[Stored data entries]
____

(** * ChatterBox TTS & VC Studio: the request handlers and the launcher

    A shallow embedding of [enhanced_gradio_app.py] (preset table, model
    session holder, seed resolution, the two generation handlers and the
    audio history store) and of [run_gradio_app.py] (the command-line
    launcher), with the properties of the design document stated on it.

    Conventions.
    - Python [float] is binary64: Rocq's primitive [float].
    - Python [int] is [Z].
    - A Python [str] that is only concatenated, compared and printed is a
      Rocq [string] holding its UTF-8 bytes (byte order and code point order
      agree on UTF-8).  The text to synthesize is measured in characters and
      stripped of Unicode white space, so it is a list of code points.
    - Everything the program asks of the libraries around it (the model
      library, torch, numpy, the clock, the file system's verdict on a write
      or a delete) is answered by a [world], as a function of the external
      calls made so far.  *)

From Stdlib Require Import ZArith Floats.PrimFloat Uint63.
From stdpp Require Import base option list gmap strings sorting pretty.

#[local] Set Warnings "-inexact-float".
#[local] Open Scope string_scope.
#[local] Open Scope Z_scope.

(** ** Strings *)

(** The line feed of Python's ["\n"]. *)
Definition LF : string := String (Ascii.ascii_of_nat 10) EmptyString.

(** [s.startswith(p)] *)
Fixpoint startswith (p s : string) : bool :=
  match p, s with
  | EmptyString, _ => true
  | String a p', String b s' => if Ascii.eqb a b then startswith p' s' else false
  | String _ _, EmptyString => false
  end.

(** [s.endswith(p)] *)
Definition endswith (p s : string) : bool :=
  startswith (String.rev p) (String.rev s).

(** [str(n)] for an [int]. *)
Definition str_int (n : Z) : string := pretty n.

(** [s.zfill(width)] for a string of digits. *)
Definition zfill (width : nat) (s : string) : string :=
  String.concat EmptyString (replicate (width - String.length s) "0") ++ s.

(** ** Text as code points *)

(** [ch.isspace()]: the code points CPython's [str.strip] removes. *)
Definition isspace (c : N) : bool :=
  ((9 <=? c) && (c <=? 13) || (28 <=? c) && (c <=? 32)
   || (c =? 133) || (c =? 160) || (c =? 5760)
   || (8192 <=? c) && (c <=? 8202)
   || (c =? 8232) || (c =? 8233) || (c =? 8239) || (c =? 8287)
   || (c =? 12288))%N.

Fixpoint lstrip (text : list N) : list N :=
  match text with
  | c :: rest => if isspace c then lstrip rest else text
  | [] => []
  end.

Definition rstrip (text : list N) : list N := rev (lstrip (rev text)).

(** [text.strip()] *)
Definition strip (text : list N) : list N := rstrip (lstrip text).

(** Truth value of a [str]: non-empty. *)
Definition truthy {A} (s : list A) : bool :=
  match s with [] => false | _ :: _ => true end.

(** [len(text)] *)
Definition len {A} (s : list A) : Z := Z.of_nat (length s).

____

● **Try it**: Could you return exactly the stretch of the data above that starts at the line with "s' else false" and ends at the line with "(** [text.strip()] *)", both lines included?

● **Completed task**:
  | String a p', String b s' => if Ascii.eqb a b then startswith p' s' else false
  | String _ _, EmptyString => false
  end.

(** [s.endswith(p)] *)
Definition endswith (p s : string) : bool :=
  startswith (String.rev p) (String.rev s).

(** [str(n)] for an [int]. *)
Definition str_int (n : Z) : string := pretty n.

(** [s.zfill(width)] for a string of digits. *)
Definition zfill (width : nat) (s : string) : string :=
  String.concat EmptyString (replicate (width - String.length s) "0") ++ s.

(** ** Text as code points *)

(** [ch.isspace()]: the code points CPython's [str.strip] removes. *)
Definition isspace (c : N) : bool :=
  ((9 <=? c) && (c <=? 13) || (28 <=? c) && (c <=? 32)
   || (c =? 133) || (c =? 160) || (c =? 5760)
   || (8192 <=? c) && (c <=? 8202)
   || (c =? 8232) || (c =? 8233) || (c =? 8239) || (c =? 8287)
   || (c =? 12288))%N.

Fixpoint lstrip (text : list N) : list N :=
  match text with
  | c :: rest => if isspace c then lstrip rest else text
  | [] => []
  end.

Definition rstrip (text : list N) : list N := rev (lstrip (rev text)).

(** [text.strip()] *)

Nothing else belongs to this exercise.